Among the entries below, only the lines starting at the one with "keeps_out f ->" and ending at the one with "Lemma send_status_spec st", both included, are to be printed exactly.

(Exercise material)

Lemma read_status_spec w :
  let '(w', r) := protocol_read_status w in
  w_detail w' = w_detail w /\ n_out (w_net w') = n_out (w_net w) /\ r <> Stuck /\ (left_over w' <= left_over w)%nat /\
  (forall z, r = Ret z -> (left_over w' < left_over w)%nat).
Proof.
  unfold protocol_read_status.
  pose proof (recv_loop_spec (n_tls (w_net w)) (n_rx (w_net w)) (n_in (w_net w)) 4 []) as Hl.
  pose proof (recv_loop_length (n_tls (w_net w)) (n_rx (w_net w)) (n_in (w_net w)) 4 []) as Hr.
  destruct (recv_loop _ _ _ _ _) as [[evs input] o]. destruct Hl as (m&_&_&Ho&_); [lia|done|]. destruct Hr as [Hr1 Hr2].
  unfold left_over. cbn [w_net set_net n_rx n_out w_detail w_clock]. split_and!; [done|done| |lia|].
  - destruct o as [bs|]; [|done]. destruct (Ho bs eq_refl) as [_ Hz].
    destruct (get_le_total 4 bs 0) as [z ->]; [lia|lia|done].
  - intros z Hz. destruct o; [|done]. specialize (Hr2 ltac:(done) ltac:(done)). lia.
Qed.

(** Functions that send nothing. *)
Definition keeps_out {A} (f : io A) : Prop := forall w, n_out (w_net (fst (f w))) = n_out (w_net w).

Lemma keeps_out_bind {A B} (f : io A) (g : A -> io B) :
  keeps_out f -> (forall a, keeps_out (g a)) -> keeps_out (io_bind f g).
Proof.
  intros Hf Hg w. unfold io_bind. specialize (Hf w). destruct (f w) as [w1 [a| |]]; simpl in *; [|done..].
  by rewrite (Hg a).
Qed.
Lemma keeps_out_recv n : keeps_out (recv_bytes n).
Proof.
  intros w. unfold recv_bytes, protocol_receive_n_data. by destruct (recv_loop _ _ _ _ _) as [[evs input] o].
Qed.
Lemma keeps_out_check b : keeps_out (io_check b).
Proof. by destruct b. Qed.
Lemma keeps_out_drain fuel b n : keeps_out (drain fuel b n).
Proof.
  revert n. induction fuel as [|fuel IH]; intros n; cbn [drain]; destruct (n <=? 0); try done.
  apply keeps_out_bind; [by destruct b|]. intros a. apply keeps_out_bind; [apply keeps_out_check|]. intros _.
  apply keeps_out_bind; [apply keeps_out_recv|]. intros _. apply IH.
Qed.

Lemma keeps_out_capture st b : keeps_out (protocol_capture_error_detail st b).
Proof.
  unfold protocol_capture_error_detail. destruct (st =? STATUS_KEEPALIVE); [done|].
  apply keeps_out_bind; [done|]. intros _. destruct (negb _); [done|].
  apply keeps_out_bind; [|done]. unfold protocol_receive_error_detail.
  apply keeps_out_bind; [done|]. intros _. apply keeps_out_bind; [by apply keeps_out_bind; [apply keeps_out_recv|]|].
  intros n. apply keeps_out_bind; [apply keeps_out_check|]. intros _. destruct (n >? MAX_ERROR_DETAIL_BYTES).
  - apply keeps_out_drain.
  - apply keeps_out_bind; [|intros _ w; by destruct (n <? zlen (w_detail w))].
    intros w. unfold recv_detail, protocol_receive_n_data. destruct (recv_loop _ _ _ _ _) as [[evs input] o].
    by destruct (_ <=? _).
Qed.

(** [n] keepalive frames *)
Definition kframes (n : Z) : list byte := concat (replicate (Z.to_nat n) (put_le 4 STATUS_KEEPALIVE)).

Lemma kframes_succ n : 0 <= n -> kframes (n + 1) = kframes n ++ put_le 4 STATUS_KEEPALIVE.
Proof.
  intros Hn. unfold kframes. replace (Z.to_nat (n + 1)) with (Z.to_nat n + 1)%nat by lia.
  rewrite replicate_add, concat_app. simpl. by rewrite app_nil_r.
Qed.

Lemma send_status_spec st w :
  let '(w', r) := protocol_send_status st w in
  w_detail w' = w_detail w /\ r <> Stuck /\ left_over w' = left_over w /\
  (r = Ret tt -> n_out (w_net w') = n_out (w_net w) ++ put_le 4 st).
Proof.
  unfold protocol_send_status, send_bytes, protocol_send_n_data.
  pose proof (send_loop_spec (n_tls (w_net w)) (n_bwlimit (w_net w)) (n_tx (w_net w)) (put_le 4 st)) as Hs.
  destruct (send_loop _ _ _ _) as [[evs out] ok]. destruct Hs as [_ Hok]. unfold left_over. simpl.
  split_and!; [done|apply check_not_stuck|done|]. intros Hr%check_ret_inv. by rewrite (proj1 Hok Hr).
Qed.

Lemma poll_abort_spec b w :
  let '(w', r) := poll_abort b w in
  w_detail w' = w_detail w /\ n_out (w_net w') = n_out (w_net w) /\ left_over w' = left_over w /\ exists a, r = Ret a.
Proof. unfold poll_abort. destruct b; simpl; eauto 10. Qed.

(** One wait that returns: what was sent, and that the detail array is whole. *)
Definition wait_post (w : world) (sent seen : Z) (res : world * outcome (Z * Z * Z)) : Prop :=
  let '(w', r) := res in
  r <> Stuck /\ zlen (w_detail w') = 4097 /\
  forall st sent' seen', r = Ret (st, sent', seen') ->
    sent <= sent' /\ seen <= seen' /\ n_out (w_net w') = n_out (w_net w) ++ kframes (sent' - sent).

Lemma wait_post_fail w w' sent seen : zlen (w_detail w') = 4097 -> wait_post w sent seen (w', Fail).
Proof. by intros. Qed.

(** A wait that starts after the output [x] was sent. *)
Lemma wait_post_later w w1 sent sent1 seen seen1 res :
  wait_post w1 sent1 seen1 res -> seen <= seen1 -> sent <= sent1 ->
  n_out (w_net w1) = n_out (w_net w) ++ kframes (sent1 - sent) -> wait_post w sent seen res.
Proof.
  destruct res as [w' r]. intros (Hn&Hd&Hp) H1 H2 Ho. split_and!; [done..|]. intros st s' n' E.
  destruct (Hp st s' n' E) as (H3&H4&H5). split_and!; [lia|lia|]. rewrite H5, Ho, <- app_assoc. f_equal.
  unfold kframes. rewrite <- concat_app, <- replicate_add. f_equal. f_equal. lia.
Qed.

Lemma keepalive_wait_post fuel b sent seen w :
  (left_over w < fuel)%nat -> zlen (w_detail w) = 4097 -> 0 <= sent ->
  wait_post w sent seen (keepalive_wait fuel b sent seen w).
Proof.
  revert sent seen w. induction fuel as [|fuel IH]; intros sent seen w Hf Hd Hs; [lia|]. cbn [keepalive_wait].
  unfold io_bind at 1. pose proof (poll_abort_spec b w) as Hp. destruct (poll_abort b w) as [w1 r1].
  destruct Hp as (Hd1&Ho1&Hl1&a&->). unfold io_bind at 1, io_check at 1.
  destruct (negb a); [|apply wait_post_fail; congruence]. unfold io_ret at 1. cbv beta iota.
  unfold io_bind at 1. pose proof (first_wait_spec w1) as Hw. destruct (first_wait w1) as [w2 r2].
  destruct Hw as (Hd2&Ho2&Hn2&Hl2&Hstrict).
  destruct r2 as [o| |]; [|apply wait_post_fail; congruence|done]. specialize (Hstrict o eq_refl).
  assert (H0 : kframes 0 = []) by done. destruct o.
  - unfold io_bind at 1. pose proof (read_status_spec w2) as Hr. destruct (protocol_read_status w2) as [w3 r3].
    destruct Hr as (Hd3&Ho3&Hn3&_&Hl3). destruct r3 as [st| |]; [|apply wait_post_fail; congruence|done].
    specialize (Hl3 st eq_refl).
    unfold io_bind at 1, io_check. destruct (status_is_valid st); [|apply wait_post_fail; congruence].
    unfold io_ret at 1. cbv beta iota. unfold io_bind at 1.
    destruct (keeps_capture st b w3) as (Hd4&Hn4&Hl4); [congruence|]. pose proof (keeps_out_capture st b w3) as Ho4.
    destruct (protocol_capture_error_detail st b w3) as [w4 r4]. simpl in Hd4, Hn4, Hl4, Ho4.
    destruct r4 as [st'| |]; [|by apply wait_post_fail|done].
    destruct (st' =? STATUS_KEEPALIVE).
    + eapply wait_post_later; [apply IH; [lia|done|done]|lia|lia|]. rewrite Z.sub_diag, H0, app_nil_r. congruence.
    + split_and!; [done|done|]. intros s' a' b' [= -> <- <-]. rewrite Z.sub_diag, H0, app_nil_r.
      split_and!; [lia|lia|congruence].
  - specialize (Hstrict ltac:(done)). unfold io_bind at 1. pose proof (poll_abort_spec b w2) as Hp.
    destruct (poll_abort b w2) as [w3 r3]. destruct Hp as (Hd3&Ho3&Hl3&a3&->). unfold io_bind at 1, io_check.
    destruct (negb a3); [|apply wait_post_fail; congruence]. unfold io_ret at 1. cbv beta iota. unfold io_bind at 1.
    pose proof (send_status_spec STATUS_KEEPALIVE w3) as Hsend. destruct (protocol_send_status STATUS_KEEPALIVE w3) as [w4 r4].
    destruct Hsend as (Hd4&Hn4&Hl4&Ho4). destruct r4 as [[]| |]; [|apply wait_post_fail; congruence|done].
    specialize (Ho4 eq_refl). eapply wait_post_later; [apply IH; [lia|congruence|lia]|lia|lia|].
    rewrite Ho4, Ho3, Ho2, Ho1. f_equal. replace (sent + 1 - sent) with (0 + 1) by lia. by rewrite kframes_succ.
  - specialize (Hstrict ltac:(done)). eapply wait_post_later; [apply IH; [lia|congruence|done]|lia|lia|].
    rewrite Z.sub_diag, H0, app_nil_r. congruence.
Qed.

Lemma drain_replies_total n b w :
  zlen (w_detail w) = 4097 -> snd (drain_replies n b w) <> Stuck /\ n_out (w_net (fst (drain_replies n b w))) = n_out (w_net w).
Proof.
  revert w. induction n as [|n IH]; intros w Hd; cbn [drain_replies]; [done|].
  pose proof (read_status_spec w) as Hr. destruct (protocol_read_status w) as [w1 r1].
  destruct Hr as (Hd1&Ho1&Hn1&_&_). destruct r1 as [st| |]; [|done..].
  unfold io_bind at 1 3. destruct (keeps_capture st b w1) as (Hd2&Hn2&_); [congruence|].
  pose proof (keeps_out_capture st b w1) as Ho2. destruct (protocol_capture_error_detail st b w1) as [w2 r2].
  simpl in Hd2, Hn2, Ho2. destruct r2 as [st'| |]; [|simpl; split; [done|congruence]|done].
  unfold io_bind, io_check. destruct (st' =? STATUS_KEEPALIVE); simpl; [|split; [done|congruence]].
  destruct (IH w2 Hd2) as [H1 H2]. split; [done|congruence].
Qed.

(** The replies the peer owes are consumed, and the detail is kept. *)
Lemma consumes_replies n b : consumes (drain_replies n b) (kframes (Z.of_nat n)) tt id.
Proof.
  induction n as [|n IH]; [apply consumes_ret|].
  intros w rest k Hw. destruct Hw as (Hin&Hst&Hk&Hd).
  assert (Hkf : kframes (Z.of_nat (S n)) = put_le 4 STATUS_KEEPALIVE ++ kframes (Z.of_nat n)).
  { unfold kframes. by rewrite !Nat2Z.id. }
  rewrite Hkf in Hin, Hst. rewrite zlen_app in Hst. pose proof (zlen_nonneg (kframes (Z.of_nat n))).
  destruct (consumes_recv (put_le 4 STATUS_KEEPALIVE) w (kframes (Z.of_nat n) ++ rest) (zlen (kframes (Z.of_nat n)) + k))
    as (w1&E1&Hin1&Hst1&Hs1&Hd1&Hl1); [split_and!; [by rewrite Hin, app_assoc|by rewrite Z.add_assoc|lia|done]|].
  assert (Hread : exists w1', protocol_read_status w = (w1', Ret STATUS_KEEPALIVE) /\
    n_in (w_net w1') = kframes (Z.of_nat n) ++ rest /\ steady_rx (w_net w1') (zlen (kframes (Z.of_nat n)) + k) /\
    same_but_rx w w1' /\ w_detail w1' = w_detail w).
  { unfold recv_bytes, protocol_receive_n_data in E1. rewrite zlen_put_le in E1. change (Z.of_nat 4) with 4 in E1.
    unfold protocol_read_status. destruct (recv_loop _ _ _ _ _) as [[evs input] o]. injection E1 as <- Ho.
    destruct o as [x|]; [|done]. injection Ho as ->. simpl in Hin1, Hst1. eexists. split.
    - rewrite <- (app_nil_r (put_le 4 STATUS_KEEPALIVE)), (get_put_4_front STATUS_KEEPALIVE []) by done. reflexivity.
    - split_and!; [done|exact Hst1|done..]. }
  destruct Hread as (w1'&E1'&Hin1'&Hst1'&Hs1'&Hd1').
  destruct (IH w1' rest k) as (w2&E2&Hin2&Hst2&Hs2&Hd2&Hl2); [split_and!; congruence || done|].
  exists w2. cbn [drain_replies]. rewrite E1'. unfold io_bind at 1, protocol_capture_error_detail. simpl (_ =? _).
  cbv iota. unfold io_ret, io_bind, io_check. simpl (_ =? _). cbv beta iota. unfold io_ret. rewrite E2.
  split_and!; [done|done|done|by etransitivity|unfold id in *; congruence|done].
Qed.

(End Exercise material)

Solution to this task
  keeps_out f -> (forall a, keeps_out (g a)) -> keeps_out (io_bind f g).
Proof.
  intros Hf Hg w. unfold io_bind. specialize (Hf w). destruct (f w) as [w1 [a| |]]; simpl in *; [|done..].
  by rewrite (Hg a).
Qed.
Lemma keeps_out_recv n : keeps_out (recv_bytes n).
Proof.
  intros w. unfold recv_bytes, protocol_receive_n_data. by destruct (recv_loop _ _ _ _ _) as [[evs input] o].
Qed.
Lemma keeps_out_check b : keeps_out (io_check b).
Proof. by destruct b. Qed.
Lemma keeps_out_drain fuel b n : keeps_out (drain fuel b n).
Proof.
  revert n. induction fuel as [|fuel IH]; intros n; cbn [drain]; destruct (n <=? 0); try done.
  apply keeps_out_bind; [by destruct b|]. intros a. apply keeps_out_bind; [apply keeps_out_check|]. intros _.
  apply keeps_out_bind; [apply keeps_out_recv|]. intros _. apply IH.
Qed.

Lemma keeps_out_capture st b : keeps_out (protocol_capture_error_detail st b).
Proof.
  unfold protocol_capture_error_detail. destruct (st =? STATUS_KEEPALIVE); [done|].
  apply keeps_out_bind; [done|]. intros _. destruct (negb _); [done|].
  apply keeps_out_bind; [|done]. unfold protocol_receive_error_detail.
  apply keeps_out_bind; [done|]. intros _. apply keeps_out_bind; [by apply keeps_out_bind; [apply keeps_out_recv|]|].
  intros n. apply keeps_out_bind; [apply keeps_out_check|]. intros _. destruct (n >? MAX_ERROR_DETAIL_BYTES).
  - apply keeps_out_drain.
  - apply keeps_out_bind; [|intros _ w; by destruct (n <? zlen (w_detail w))].
    intros w. unfold recv_detail, protocol_receive_n_data. destruct (recv_loop _ _ _ _ _) as [[evs input] o].
    by destruct (_ <=? _).
Qed.

(** [n] keepalive frames *)
Definition kframes (n : Z) : list byte := concat (replicate (Z.to_nat n) (put_le 4 STATUS_KEEPALIVE)).

Lemma kframes_succ n : 0 <= n -> kframes (n + 1) = kframes n ++ put_le 4 STATUS_KEEPALIVE.
Proof.
  intros Hn. unfold kframes. replace (Z.to_nat (n + 1)) with (Z.to_nat n + 1)%nat by lia.
  rewrite replicate_add, concat_app. simpl. by rewrite app_nil_r.
Qed.

Lemma send_status_spec st w :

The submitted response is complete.